Tuesday, June 25, 2019

"On Transition"

transition: n. The process of change from one form, state, style or place to another.

His name is Nelson. Soft-spoken with a warm, bright smile, he was introduced to me by a client. Not only is he going to fill in for me while I am away for three weeks this summer, he is also going to replace me as resident go-to gardener for at least two of my accounts.

"What are your plans, Ladonna?," Bruce had asked. "How much longer are you going to continue working?" As I approach 75, my resolve for work in my gardening business has been waning the past couple of seasons. It is evident. A regular Friday client for the past eleven and a half years, I had contacted him and his wife when I took off for a trip to visit my Idaho family, telling them of my absence. Work was left undone, and Nelson had been called in to help out. 

As we talked, we mutually agreed it is time for a change, a transfer of responsibility. Nelson will take over my former role; I'll be called in for projects as needed. A transition is taking place. 

Transition happens to us. We are neither pilot nor commandeer; we are simply passengers, observers from this craft called our body as change takes place. It isn't like an elective course we can sign up for. It is on the required list. The sooner we come to that realization, that understanding and reckoning as humans, the better our mental, physical, and spiritual state.

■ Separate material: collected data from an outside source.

(* ===== verification/Driver.v ===== *)
(** * Starting the kubelet plugin (cmd/kube-ovn-dra-kubeletplugin/main.go, driver.go, refresh.go, health.go)

    The flags, the start of the driver in its two publish modes, what it publishes in a
    round of the refresh loop, fatal errors, and the health service. *)

From S2P Require Import Prelude K8s NicConfig Subnet Pools Annotation Store NicPrepare Profile Cdi Checkpoint.
From S2P Require Import State StateProps Lifecycle Sandbox Nri System.

(** ** Flags *)

Record Flags := {
  flag_nodeName : string;
  flag_cdiRoot : string;
  flag_kubeletRegistrarDirectoryPath : string;
  flag_kubeletPluginsDirectoryPath : string;
  flag_podUID : string;
  flag_profile : string;
  flag_driverName : string;
  flag_publishMode : string;
  flag_allocationTimeout : Z;
  flag_healthcheckPort : Z;
  flag_annotateVMIMAC : bool;
}.

Definition publishModeNode : string := "node".
Definition publishModeCentral : string := "central".

(** The checks before the command runs, and the timeout the waits take over. *)
Definition app_Before (args : list string) (f : Flags) (logging : option error) : result Z :=
  if negb (bool_decide (args = [])) then Err (Errorf "arguments not supported: %v" args)
  else if negb (bool_decide (flag_publishMode f = publishModeNode))
          && negb (bool_decide (flag_publishMode f = publishModeCentral))
  then Err (Errorf "invalid publish mode %q, valid modes are %q and %q"
              [flag_publishMode f; publishModeNode; publishModeCentral])
  else if (flag_allocationTimeout f <=? 0)%Z
  then Err (Errorf "allocation timeout must be positive, got %s" [pretty (flag_allocationTimeout f)])
  else check logging (Ok (flag_allocationTimeout f)).

(** The only profile is the NIC profile. *)
Definition validProfileNames : list string := [ProfileName].

(** The configuration the command runs the plugin with. *)
Definition app_Action (f : Flags) (client : option error) : result Config :=
  check (Wrapf "create client: %w" [] <$> client) (
    let driverName := if bool_decide (flag_driverName f = EmptyString) then flag_profile f +:+ ".kubeovn.io"
                      else flag_driverName f in
    if negb (bool_decide (flag_profile f ∈ validProfileNames))
    then Err (Errorf "invalid device profile %q, valid profiles are %q" (flag_profile f :: validProfileNames))
    else Ok {| cfg_driverName := driverName; cfg_profile := flag_profile f; cfg_nodeName := flag_nodeName f;
               cfg_annotateVMI := flag_annotateVMIMAC f |}).

(** ** The driver *)

Definition no_resources : DriverResources := {| Pools_of := ∅ |}.

(** What the cluster has of this node: the resources that were published last.  [lost]
    records that a publication failed. *)
Record Driver (P D W : Type) := {
  d_sys : System P D W;
  d_mode : string;
  d_published : DriverResources;
  d_lost : bool;
  d_health : bool;
}.
Arguments d_sys {P D W}. Arguments d_mode {P D W}. Arguments d_published {P D W}.
Arguments d_lost {P D W}. Arguments d_health {P D W}.

(** What the steps of the start answer: serving kubelet, the listener and the two clients
    of the health service, [helper.PublishResources] and the watch. *)
Record StartEnv := {
  start_helper : option error;
  start_listen : option error;
  start_regClient : option error;
  start_draClient : option error;
  start_publish : DriverResources → option error;
  start_watch : option error;
}.

(** The addresses of the two sockets are in [Command]; serving goes on in the background. *)
Definition startHealthcheck (port : Z) (env : StartEnv) : result bool :=
  if (port <? 0)%Z then Ok false
  else
    check (Wrapf "failed to listen for healthcheck service at %s: %w" [":" +:+ pretty port] <$> start_listen env)
   (check (Wrapf "connect to registration socket: %w" [] <$> start_regClient env)
   (check (Wrapf "connect to DRA socket: %w" [] <$> start_draClient env)
   (Ok true))).

(** [errors.Is(err, kubeletplugin.ErrRecoverable)] is the first argument. *)
Definition HandleError (recoverable : error → bool) (cancelCtx : bool) (err : error) : option error :=
  if negb (recoverable err) && cancelCtx then Some (Wrapf "fatal background error: %w" [] err) else None.

Section driver.
Context `{K : K8s} `{G : GoImpl} `{PO : Poller} `{CDI0 : CDI} `{CD : ConfigDecoder}.
Context {P D W : Type} `{PF : Profile P} `{M : CheckpointManager D} `{A : Attacher W} `{V : Datapath W}.
Implicit Types (d : Driver P D W) (sys : System P D W).

(** The start up to the refresh loop.  The NRI plugin is started after that, by the event
    [EvStartNRI] of a run; kubelet may call before. *)
Definition NewDriver (env : StartEnv) (mode : string) (port : Z) (config : Config) (api : Api) (p : P) (disk0 : D)
    (files : gmap string CDISpec) (w : W) : result (Driver P D W) :=
  st ← NewDeviceState config api p disk0 files (Some NewNICStore);
  check (start_helper env) (
    health ← wrap_err "start healthcheck: %w" [] (startHealthcheck port env);
    let published := if bool_decide (mode = publishModeCentral) then no_resources else driverResources st in
    check (start_publish env published)
   (check (Wrapf "watch devices: %w" [] <$> start_watch env)
   (Ok {| d_sys := {| sys_state := st; sys_world := w; sys_nri := false; sys_ready := false; sys_failed := ∅ |};
          d_mode := mode; d_published := published; d_lost := false; d_health := health |}))).

(** What is stopped, in this order; the state lives on for the calls that are running. *)
Inductive Service := NRIPlugin | HealthService | KubeletHelper.
Definition Shutdown d : list Service :=
  (if sys_nri (d_sys d) then [NRIPlugin] else []) ++ (if d_health d then [HealthService] else []) ++ [KubeletHelper].

(** The [publish] function of the refresh loop. *)
Definition driver_publish d (answer : DriverResources → option error) : DriverResources → option error :=
  if bool_decide (d_mode d = publishModeCentral) then λ _, None else answer.

(** A round of the loop: refresh, and publish when the devices changed. *)
Definition driver_round (api : Api) (answer : DriverResources → option error) d : Driver P D W :=
  let '(out, st) := refresh_round api (driver_publish d answer) (sys_state (d_sys d)) in
  {| d_sys := with_state (d_sys d) st; d_mode := d_mode d;
     d_published := match out with
                    | Some r => if bool_decide (d_mode d = publishModeCentral) then d_published d else r
                    | None => d_published d
                    end;
     d_lost := d_lost d || match RefreshDevices api (sys_state (d_sys d)), out with
                           | (Ok (_, true), _), None => true
                           | _, _ => false
                           end;
     d_health := d_health d |}.

(** In the node mode the cluster has the devices of the state, until a publication fails;
    in the central mode it has none of this node. *)
Definition in_step d : Prop :=
  if bool_decide (d_mode d = publishModeCentral) then d_published d = no_resources
  else d_lost d = false → d_published d = driverResources (sys_state (d_sys d)).

Lemma NewDriver_in_step env mode port config api p disk0 files w d :
  NewDriver env mode port config api p disk0 files w = Ok d →
  in_step d ∧ sys_nri (d_sys d) = false ∧ d_mode d = mode ∧
  NewDeviceState config api p disk0 files (Some NewNICStore) = Ok (sys_state (d_sys d)).
Proof.
  unfold NewDriver. intros (st & Hst & H)%bind_Ok. destruct (start_helper env); [done|].
  simpl in H. apply bind_Ok in H as (h & _ & H).
  destruct (start_publish env _); [done|]. simpl in H. destruct (start_watch env); [done|]. simpl in H.
  injection H as <-. unfold in_step. simpl. split; [by case_bool_decide|done].
Qed.

Lemma driver_round_in_step api answer d : in_step d → in_step (driver_round api answer d).
Proof.
  unfold in_step, driver_round, refresh_round, driver_publish, RefreshDevices.
  destruct (EnumerateDevices api _) as [[r|e] p]; simpl; [|by rewrite orb_false_r].
  destruct (DeepEqual r _) eqn:Ed; simpl; [by rewrite orb_false_r|].
  destruct (bool_decide (d_mode d = publishModeCentral)) eqn:Em; simpl; rewrite ?Em; [done|].
  destruct (answer r); simpl; rewrite Em; [by rewrite orb_true_r|done].
Qed.

(** ** The health service *)

Inductive HealthStatus := SERVING | NOT_SERVING.

Definition healthServiceLiveness : string := "liveness".
Definition healthServiceReadiness : string := "readiness".

(** [ready] of the health service: nil until the NRI plugin was started. *)
Definition health_ready sys : option bool :=
  if sys_nri sys then Some (Ready (plugin_of sys)) else None.

(** [getInfo] and [prepareNone] are what the calls to the two sockets yield; the second is
    a prepare call without claims. *)
Definition Check (service : string) (getInfo prepareNone : option error) sys : result HealthStatus :=
  if negb (bool_decide (service ∈ [EmptyString; healthServiceLiveness; healthServiceReadiness]))
  then Err (NotFound "unknown service")
  else match getInfo with
       | Some _ => Ok NOT_SERVING
       | None =>
           match prepareNone with
           | Some _ => Ok NOT_SERVING
           | None =>
               if bool_decide (service = healthServiceReadiness)
                  && match health_ready sys with Some r => negb r | None => false end
               then Ok NOT_SERVING
               else Ok SERVING
           end
       end.

(** A claim is refused for want of a connection, or handed to the device state. *)
Definition refused sys : bool := sys_nri sys && negb (Ready (plugin_of sys)).
Definition handed (env : PrepareEnv) sys (claim : ResourceClaim) : result (list KubeletDevice) * System P D W :=
  match Prepare env (sys_state sys) claim with
  | (Err e, st) => (Err (Wrapf "error preparing devices for claim %v: %w" [Claim_UID claim] e), with_state sys st)
  | (Ok devices, st) => (Ok devices, with_state sys st)
  end.

Lemma refused_iff sys env claim : prepareResourceClaim env sys claim = handed env sys claim ↔ refused sys = false.
Proof.
  unfold prepareResourceClaim, refused, handed. destruct (sys_nri sys && _); [|done]. split; [|done].
  by destruct (Prepare _ _ _) as [[ds|e] st].
Qed.

(** C30: the readiness service reports SERVING exactly when both sockets answer and a claim
    would not be refused for want of a connection to the runtime; liveness only asks the
    sockets, so a runtime that is gone does not restart the plugin. *)
Theorem Check_readiness getInfo prepareNone sys env claim :
  (Check healthServiceReadiness getInfo prepareNone sys = Ok SERVING ↔
     getInfo = None ∧ prepareNone = None ∧ prepareResourceClaim env sys claim = handed env sys claim) ∧
  (Check healthServiceLiveness getInfo prepareNone sys = Ok SERVING ↔ getInfo = None ∧ prepareNone = None).
Proof.
  rewrite refused_iff. unfold Check, refused, health_ready. simpl.
  destruct getInfo, prepareNone; [split; split; [done|intros H; by destruct_and?|done|intros H; by destruct_and?]..|].
  destruct (sys_nri sys), (sys_ready sys); split; split; try done; intros H; by destruct_and?.
Qed.

End driver.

The prefix trans- is borrowed from the Latin trans ("across, on the far side, beyond"). Its meaning carries nothing that identifies with status quo or stationary. It does indicate an alteration, even an upheaval, of life as we know it.

I am no stranger to work. The story was told that I went with my mother into the tomato fields and prune orchards as a toddler while she harvested those fruits. Summers were spent in the fields gleaning berries and beans. One fall I was the sole harvester of walnuts and filberts in a neighbor's orchard. 

I don't consider myself a workaholic, but I was raised by parents with a strong work ethic. For some "Cleanliness is next to Godliness." In my household, work was the virtuous trait and characteristic. After my dad retired I remember his recounting, "I haven't done anything," when told food had been prepared to eat. The unspoken message was that he didn't deserve to eat because he hadn't worked. That work ethic, that philosophy sunk deep within me.

The Traveling Gardener was established seventeen years ago when I found myself a single person with no marketable job experience. Working in the outdoors suits me well, the independence in being self-employed does too. Physical labor has its merits as my body is pushed and stretched as I weed, prune, mow, and operate power equipment. Loading and offloading the mower from the back of my truck uses muscles otherwise left to atrophy. Some of it is hard work, but it is work--and from my childhood, work is a virtuous thing. That point of view isn't an easy thing to walk away from.

However, in this, my seventeenth season, I find myself not wanting to work. I'll have a 75th birthday in six months, and I had begun feeling something needed to change, but I didn't want to let go. And then Nelson was introduced into my life. I find I am ready to bequeath my obligations to him.

It is time. I feel it. I know it. I'm not sure of the outcome--am I going to continue working part-time? I don't want to walk away from the relationships I have with my clients. I am ready to walk away from blackberry briers, hedge pruning, and hauling away loads of debris. The details will continue to unfold.

All of life is transitional. Emanating from the mind of God, each one of us made the transition seamlessly from that creation into this physical realm. Without any effort on our part, we passed through the embryonic stage, infancy, toddler and childhood; adolescence; adulthood, moving from one stage to the next to the next until we find ourselves where I am--an almost-75-year-old senior citizen facing the end of my working life and, eventually, physical life itself. It will be a full circle completed, a transition into the spiritual realm of the next life, the one where my--and your--creation took place. 

The transition from that of a person who works long days and hours to one who has a lighter, more reasonable schedule is taking place quite smoothly. I have no doubt the transition from this physical life into the next life will happen just as smoothly. I hope I'll be able to tell you about it as it is taking place. 










  


1 comment:

Melinda Priebe said...

How has the transition been? Has Nelson learned what needs to be learned?